“SAMBA” TRATA COM LEVEZA O DRAMA DA IMIGRAÇÃO.

Por Celso Sabadin

Se, como dizem, uma imagem vale mais que mil palavras, quanto valeria um bom plano sequência? A primeira cena de “Samba” vale por muitas palavras: a câmera parte de uma luxuosa (e um tanto cafona, diga-se) festa de casamento, percorre o corredor do salão de festas, vai até a agitada cozinha onde homens atribulados preparam os comes e bebes e, sem cortes, busca os trabalhadores que lavam as louças e as panelas. É só neste último momento que vemos pessoas negras em cena. Tanto na festa como nos preparativos, só há brancos. Está traçado o cenário inicial de um filme que vai discutir uma das questões mais importantes e urgentes da Europa em geral e da França em particular: a imigração.

A proposta, contudo, é dar um tratamento mais leve e romântico a este tema tão pesado. A dupla de diretores formada por Olivier Nakache e Eric Toledano é a mesma do enorme sucesso “Intocáveis”, onde eles também tratam um tema denso (a dependência causada pela deficiência física) com humor e leveza. Aqui, eles partem do livro de Delphine Coulain para contar a história do imigrante africano Samba (Omar Sy, o astro de “Intocáveis”) e a agente social Alice (Charlotte Gainsbourg). Ele, mesmo já morando há vários anos em Paris, tem problemas de documentação e pode ser deportado a qualquer momento. Ela, francesa da gema, tem um segredo em seu passado. Sim, ambos se apaixonam, e não parece ser nenhum “spoiler” dizer isso na crítica, principalmente para o cinéfilo mais antenado.

Mesmo porque não residem sobre o romance dos protagonistas  os maiores méritos do filme. Ainda que sem buscar uma profundidade maior, “Samba” é eficiente ao retratar o difícil universo do imigrante – seja legal ou refugiado – em sua tentativa de sobreviver com alguma dignidade na capital francesa. Um dos melhores momentos do filme, inclusive, mostra a desesperadora incomunicabilidade de imigrantes de vários países, em seus vários idiomas, tentando um lugar ao sol na babel em que se transforma o posto dos agentes da imigração.

Por vezes, “Samba” diverge em subtemas que o fazem perder o ritmo, e é inegável que – como já havia acontecido em “Intocáveis – os diretores visam claramente o grande público ao construir uma narrativa das mais tradicionais e esquemáticos, com direito até àquele famoso “clipezinho musical ” que geralmente rola aos 40 minutos das convencionais comédias românticas, desde a época de Molly Ringwald.   Porém, relevando-se estes pequenos deslizes, é possível encontrar em “Samba” uma interessante discussão sobre colonização, identidades culturais, suas misturas e perdas. “A partir de hoje você vai se vestir como um europeu, com terno e pasta da couro.

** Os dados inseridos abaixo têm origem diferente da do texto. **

(** Nothing wraps: the code computes the positions the requirement means. *)
Lemma SummarizeHoles_eq v endTime n limit :
  view_ok v → is_u32 n → is_i64 endTime →
  SummarizeHolesContext v endTime n limit =
  if answerable v endTime n then
    let st := foldl (walk_step v limit) walk_start (required_positions v endTime n) in
    (mkHistorySummary (completeness_of st (required v n)) (start_of v endTime n) endTime (w_valid st)
       (required v n) (w_anomalies st) (sum256 (w_hashed st)), w_holes st)
  else (mkHistorySummary HistoryWarming 0 endTime 0 (required v n) 0 (replicate 32 0), no_holes).
Proof.
  intros Hv Hn He. pose proof (required_range v n Hv Hn) as Hr.
  destruct (view_requirement _ Hv) as [Hpts Hret Hint Hlate Hhor].
  unfold SummarizeHolesContext, answerable, start_of, required_positions, interval_of in *.
  fold (required v n). set (r := required v n) in *.
  set (i := Z.quot (EvaluationInterval (v_requirement v)) Second) in *.
  destruct (Z.eqb_spec r 0) as [Hz|Hz]; simpl.
  { rewrite Hz. done. }
  destruct (Z.ltb_spec (RetentionPoints (v_requirement v)) r) as [Hmore|Hmore]; simpl.
  { destruct (Z.leb_spec r (RetentionPoints (v_requirement v))); [lia|]. by rewrite andb_false_r. }
  destruct (Z.leb_spec i 0); [lia|]. simpl.
  assert (0 ≤ r) by go_lia. assert ((r - 1) * i ≤ maxInt64) by nia. assert (0 ≤ (r - 1) * i) by nia.
  rewrite u32_id by go_lia. rewrite i64_id by go_lia.
  assert (Z.quot maxInt64 i <? r - 1 = false) as ->.
  { apply Z.ltb_ge. apply Z.quot_le_lower_bound; [lia|]. lia. }
  destruct (Z.ltb_spec 0 r); [|lia]. destruct (Z.leb_spec r (RetentionPoints (v_requirement v))); [|lia]. simpl.
  rewrite orb_false_r. destruct (Z.ltb_spec endTime 0) as [Hneg|Hneg]; simpl.
  { destruct (Z.leb_spec 0 (endTime - (r - 1) * i)); [lia|done]. }
  destruct (Z.ltb_spec endTime ((r - 1) * i)) as [Hshort|Hshort]; destruct (Z.leb_spec 0 (endTime - (r - 1) * i)); try lia; [done|].
  replace (walk_loop _ _ _ _ endTime _ _) with
    (foldl (walk_step v limit) walk_start (positions (endTime - (r - 1) * i) i (Z.to_nat r))); [done|].
  rewrite <- walk_loop_positions by (try lia; rewrite ?Nat2Z.inj_sub, ?Z2Nat.id by lia; go_lia).
  f_equal. rewrite Nat2Z.inj_sub, Z2Nat.id by lia. lia.
Qed.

Pegue uma revista qualquer e a coloque debaixo do braço”, diz o tio de Samba ao sobrinho que precisa ser visto como parisiense para tentar sobreviver na cidade grande.

Para nós, brasileiros, há também um subtexto dos mais representativos, através de um personagem que altera toda a sua identidade cultural porque na França, segundo ele, para se conseguir emprego ou mulheres é bem mais fácil sendo brasileiro. Isso sem contar a trilha sonora, que inclui músicas de Gilberto Gil e Jorge Benjor.

E para os mais cinéfilos, não deixa de ser divertido o momento em que Alice diz ser uma viciada em sexo. A afirmação soa irônica na boca da atriz que protagonizou “Ninfomaníaca”.